● Exercise objective
Nothing below is to be printed except the lines between the line holding "Lemma realloc_refines h" and the line holding "Hr]]]; [by left|right]. intros E.", inclusive, each exactly as it appears.
——————————
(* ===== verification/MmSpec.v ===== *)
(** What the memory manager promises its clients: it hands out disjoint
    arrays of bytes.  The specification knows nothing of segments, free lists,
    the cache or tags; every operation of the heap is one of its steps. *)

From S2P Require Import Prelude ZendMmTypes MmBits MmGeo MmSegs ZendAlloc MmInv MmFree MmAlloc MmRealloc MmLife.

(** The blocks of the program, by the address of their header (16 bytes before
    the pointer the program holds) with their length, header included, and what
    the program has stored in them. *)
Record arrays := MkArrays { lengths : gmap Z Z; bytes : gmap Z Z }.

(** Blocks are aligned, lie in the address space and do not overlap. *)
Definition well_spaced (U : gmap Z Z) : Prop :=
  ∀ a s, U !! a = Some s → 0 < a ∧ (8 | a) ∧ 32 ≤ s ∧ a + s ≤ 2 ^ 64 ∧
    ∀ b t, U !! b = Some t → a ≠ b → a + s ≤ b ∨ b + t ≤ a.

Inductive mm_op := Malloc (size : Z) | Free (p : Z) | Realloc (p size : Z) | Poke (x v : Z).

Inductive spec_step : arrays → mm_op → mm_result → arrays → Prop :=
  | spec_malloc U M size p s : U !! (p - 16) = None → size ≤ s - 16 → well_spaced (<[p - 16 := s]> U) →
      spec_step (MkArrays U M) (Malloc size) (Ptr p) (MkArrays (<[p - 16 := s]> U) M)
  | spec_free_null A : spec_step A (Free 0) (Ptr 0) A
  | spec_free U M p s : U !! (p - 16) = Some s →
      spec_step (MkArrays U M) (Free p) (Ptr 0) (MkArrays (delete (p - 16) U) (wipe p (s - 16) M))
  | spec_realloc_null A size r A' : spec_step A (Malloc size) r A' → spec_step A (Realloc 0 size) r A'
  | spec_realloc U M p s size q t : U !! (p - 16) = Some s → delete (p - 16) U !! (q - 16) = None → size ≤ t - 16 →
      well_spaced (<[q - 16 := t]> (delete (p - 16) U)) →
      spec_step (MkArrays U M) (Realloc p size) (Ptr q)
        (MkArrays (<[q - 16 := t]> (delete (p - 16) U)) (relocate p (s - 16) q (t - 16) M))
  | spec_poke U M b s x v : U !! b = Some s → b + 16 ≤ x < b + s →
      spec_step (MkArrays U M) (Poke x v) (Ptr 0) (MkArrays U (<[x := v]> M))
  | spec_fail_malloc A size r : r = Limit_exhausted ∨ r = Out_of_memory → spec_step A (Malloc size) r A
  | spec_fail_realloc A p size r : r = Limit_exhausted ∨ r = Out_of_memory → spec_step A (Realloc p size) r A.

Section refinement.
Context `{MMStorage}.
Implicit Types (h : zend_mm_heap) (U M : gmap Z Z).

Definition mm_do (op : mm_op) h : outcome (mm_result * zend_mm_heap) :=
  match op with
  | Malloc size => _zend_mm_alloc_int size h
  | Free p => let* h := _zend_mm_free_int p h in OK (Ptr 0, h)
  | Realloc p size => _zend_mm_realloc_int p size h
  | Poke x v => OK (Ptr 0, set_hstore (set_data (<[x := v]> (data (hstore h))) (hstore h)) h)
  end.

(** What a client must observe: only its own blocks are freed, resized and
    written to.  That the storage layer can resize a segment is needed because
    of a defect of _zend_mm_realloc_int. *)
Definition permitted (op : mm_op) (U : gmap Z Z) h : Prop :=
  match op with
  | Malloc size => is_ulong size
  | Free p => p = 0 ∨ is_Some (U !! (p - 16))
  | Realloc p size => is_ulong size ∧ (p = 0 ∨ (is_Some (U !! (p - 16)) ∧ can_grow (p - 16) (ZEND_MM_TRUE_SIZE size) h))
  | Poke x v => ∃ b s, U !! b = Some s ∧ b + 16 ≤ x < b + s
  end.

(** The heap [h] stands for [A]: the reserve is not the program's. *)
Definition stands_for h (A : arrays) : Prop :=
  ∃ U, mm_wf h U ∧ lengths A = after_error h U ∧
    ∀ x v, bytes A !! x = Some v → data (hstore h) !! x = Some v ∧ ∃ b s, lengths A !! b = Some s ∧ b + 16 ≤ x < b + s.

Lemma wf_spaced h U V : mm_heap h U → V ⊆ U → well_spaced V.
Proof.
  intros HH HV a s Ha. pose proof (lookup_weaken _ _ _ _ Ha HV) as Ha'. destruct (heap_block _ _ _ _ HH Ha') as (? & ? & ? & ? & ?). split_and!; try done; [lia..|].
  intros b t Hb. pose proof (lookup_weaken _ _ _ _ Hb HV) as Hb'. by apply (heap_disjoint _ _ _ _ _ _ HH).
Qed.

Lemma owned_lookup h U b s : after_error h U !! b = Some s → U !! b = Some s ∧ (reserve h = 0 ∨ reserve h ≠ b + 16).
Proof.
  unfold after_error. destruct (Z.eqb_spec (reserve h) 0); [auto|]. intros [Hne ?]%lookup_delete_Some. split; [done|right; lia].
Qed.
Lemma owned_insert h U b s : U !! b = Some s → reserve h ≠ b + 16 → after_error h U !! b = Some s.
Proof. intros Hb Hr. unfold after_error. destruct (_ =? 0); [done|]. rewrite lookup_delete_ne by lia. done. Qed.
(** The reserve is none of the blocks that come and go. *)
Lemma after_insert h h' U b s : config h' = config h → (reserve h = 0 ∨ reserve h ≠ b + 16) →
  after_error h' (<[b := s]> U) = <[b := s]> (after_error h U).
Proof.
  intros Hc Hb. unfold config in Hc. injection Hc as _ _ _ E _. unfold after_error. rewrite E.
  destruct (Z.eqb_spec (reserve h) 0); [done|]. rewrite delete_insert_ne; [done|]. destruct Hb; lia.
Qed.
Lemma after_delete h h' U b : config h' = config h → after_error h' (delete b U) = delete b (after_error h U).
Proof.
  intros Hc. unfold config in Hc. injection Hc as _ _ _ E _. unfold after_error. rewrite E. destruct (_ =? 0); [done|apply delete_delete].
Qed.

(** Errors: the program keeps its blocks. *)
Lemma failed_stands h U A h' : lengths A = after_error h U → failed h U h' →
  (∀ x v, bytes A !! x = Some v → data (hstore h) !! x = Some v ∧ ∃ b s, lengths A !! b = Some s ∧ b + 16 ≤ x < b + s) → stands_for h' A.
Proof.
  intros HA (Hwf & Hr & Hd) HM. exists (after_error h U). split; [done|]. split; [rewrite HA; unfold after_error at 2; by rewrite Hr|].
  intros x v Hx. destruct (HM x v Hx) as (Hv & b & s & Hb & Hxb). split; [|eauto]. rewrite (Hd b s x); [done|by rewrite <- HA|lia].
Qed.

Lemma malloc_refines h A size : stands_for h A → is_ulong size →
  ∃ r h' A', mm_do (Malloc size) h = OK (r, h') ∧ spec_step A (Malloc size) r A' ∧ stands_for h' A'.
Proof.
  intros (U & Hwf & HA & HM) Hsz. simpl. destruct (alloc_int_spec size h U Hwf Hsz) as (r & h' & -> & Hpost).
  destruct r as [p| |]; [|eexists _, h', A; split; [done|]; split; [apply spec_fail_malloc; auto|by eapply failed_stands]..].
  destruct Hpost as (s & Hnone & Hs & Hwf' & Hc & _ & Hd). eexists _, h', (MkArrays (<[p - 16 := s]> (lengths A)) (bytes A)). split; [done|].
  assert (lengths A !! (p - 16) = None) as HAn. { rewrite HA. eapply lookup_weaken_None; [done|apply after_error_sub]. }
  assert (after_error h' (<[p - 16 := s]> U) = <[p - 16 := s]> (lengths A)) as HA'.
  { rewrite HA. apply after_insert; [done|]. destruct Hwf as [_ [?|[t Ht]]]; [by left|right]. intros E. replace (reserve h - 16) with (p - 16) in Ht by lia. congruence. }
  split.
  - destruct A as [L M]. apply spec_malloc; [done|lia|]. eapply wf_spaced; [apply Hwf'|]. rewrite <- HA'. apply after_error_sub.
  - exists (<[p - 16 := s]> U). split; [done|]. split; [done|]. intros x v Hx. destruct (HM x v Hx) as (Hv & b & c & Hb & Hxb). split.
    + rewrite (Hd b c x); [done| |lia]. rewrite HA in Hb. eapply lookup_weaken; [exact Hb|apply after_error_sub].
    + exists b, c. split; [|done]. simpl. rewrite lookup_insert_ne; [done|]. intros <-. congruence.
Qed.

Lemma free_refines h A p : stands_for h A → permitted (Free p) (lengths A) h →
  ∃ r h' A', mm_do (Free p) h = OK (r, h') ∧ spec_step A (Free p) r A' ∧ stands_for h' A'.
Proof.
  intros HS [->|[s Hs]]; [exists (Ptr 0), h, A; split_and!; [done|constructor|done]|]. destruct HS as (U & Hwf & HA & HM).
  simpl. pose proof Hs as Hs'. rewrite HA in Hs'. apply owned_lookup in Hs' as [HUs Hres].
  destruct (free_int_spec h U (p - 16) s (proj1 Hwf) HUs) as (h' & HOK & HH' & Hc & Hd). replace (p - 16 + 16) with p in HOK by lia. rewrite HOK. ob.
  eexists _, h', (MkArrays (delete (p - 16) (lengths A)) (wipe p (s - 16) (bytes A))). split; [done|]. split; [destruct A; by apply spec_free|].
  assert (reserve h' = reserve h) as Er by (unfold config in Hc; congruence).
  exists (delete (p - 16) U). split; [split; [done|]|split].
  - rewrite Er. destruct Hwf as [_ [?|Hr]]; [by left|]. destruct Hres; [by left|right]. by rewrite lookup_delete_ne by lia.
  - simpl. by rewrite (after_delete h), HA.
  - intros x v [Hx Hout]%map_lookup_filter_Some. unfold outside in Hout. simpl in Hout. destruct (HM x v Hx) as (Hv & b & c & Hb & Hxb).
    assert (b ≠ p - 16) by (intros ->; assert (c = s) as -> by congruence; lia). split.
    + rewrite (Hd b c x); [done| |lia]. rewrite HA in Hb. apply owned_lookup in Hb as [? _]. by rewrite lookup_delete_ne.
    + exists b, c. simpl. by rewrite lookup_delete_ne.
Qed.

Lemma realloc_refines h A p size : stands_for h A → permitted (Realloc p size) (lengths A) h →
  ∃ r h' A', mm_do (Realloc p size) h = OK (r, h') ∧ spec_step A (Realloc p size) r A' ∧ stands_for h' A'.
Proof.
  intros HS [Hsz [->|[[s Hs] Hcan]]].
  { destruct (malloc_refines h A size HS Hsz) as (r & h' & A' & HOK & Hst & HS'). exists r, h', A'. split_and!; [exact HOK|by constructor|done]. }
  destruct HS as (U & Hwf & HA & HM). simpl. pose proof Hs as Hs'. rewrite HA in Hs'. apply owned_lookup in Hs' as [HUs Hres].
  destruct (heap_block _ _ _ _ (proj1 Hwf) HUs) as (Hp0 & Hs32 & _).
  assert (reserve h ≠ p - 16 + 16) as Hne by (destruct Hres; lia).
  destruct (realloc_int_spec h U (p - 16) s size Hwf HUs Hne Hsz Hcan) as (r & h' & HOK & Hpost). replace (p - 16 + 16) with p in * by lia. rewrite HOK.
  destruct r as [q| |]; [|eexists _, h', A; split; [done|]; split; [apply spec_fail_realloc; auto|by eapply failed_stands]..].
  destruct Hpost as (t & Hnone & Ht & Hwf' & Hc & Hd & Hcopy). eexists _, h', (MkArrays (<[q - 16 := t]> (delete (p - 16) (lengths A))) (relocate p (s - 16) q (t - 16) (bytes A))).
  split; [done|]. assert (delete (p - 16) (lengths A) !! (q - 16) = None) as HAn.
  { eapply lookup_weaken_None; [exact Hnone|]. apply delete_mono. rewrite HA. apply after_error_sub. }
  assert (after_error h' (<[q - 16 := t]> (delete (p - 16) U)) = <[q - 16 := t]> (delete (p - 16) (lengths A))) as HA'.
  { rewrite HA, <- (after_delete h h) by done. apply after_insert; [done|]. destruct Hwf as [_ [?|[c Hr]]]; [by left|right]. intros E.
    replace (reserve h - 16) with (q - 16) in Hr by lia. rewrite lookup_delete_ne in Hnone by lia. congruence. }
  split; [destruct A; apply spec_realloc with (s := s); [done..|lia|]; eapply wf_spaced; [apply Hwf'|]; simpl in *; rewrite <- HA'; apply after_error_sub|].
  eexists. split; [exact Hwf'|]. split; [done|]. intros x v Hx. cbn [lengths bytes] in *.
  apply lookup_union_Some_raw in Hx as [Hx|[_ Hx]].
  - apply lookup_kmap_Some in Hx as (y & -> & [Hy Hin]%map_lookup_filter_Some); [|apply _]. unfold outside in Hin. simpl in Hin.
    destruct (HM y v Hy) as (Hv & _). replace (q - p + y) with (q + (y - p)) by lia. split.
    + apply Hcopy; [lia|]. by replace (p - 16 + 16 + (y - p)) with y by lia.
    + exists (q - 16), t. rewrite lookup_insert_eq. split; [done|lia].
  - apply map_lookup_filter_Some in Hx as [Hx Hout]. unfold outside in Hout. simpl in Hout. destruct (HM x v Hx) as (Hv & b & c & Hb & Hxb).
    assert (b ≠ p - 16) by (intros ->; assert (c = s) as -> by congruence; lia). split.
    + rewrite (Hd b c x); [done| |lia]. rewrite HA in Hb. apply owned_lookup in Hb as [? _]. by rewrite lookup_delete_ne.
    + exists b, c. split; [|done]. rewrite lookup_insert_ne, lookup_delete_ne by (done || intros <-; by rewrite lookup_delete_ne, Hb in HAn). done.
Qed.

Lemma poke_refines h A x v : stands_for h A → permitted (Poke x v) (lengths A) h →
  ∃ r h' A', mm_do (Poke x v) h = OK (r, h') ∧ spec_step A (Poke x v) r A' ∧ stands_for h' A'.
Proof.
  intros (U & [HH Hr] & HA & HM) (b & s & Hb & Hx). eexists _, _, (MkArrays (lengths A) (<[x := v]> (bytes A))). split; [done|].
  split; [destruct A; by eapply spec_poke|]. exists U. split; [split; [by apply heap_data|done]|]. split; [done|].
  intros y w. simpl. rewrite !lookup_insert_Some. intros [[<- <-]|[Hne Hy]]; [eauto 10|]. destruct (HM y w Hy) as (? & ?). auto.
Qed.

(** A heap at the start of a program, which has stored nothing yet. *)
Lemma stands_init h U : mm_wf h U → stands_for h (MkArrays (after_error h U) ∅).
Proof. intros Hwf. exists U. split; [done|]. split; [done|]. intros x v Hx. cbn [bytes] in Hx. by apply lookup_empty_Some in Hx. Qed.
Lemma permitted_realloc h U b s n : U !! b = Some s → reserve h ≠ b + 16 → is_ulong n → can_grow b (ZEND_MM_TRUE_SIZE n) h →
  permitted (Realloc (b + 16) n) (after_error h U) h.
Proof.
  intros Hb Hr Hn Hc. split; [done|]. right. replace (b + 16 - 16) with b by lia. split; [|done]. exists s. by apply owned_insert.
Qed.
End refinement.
——————————
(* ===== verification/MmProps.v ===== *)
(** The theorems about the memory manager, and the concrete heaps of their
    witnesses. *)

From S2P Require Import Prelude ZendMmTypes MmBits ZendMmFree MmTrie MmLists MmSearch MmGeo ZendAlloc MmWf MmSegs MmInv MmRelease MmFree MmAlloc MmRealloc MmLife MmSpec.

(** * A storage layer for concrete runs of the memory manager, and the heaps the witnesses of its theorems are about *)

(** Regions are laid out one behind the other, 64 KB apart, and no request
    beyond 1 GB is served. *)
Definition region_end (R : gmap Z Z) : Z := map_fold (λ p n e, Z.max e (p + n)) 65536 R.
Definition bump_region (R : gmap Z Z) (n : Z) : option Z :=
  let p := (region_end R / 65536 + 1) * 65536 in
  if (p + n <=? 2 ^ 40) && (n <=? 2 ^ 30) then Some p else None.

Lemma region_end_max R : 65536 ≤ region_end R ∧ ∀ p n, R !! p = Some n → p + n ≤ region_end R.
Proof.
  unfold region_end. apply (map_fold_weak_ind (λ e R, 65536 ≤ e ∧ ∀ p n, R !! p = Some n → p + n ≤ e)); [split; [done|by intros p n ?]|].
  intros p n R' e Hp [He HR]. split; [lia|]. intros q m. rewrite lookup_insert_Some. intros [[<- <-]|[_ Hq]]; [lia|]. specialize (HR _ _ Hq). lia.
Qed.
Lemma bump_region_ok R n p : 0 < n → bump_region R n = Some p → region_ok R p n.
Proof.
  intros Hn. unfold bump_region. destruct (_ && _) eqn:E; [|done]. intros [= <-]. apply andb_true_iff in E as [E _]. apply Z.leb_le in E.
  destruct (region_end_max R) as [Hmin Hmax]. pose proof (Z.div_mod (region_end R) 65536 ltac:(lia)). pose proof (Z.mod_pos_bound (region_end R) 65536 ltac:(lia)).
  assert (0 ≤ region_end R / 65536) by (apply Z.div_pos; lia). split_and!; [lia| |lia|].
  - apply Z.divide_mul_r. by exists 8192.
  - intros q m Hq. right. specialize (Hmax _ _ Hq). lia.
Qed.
——————————
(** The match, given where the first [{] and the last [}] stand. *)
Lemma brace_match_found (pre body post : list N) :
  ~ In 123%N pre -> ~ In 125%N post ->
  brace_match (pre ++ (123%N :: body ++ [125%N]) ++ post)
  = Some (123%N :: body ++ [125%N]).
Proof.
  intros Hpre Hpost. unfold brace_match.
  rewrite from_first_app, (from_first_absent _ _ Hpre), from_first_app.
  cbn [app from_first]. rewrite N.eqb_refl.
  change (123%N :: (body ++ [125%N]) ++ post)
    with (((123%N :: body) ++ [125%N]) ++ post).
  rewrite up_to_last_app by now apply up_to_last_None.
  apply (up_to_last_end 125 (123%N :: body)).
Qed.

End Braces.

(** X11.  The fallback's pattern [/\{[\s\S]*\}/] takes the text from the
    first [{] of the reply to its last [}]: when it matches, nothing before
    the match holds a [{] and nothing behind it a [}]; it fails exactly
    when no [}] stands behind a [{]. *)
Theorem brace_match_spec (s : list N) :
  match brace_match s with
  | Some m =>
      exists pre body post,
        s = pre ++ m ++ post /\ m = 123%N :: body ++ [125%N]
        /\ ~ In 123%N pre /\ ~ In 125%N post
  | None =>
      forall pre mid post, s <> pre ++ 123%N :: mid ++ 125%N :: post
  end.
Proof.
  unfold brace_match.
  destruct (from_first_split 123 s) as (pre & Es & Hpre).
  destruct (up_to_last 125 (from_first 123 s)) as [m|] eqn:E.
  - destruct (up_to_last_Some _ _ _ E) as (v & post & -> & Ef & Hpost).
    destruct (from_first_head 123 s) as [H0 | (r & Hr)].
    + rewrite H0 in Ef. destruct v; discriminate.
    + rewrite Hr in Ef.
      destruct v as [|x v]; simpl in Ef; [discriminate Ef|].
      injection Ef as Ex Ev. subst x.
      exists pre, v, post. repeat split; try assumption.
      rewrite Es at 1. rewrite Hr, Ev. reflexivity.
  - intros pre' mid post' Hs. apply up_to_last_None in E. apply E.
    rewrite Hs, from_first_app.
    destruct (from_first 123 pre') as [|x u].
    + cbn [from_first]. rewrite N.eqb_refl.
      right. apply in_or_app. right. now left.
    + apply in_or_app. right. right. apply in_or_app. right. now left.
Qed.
——————————
● Written solution
Lemma realloc_refines h A p size : stands_for h A → permitted (Realloc p size) (lengths A) h →
  ∃ r h' A', mm_do (Realloc p size) h = OK (r, h') ∧ spec_step A (Realloc p size) r A' ∧ stands_for h' A'.
Proof.
  intros HS [Hsz [->|[[s Hs] Hcan]]].
  { destruct (malloc_refines h A size HS Hsz) as (r & h' & A' & HOK & Hst & HS'). exists r, h', A'. split_and!; [exact HOK|by constructor|done]. }
  destruct HS as (U & Hwf & HA & HM). simpl. pose proof Hs as Hs'. rewrite HA in Hs'. apply owned_lookup in Hs' as [HUs Hres].
  destruct (heap_block _ _ _ _ (proj1 Hwf) HUs) as (Hp0 & Hs32 & _).
  assert (reserve h ≠ p - 16 + 16) as Hne by (destruct Hres; lia).
  destruct (realloc_int_spec h U (p - 16) s size Hwf HUs Hne Hsz Hcan) as (r & h' & HOK & Hpost). replace (p - 16 + 16) with p in * by lia. rewrite HOK.
  destruct r as [q| |]; [|eexists _, h', A; split; [done|]; split; [apply spec_fail_realloc; auto|by eapply failed_stands]..].
  destruct Hpost as (t & Hnone & Ht & Hwf' & Hc & Hd & Hcopy). eexists _, h', (MkArrays (<[q - 16 := t]> (delete (p - 16) (lengths A))) (relocate p (s - 16) q (t - 16) (bytes A))).
  split; [done|]. assert (delete (p - 16) (lengths A) !! (q - 16) = None) as HAn.
  { eapply lookup_weaken_None; [exact Hnone|]. apply delete_mono. rewrite HA. apply after_error_sub. }
  assert (after_error h' (<[q - 16 := t]> (delete (p - 16) U)) = <[q - 16 := t]> (delete (p - 16) (lengths A))) as HA'.
  { rewrite HA, <- (after_delete h h) by done. apply after_insert; [done|]. destruct Hwf as [_ [?|[c Hr]]]; [by left|right]. intros E.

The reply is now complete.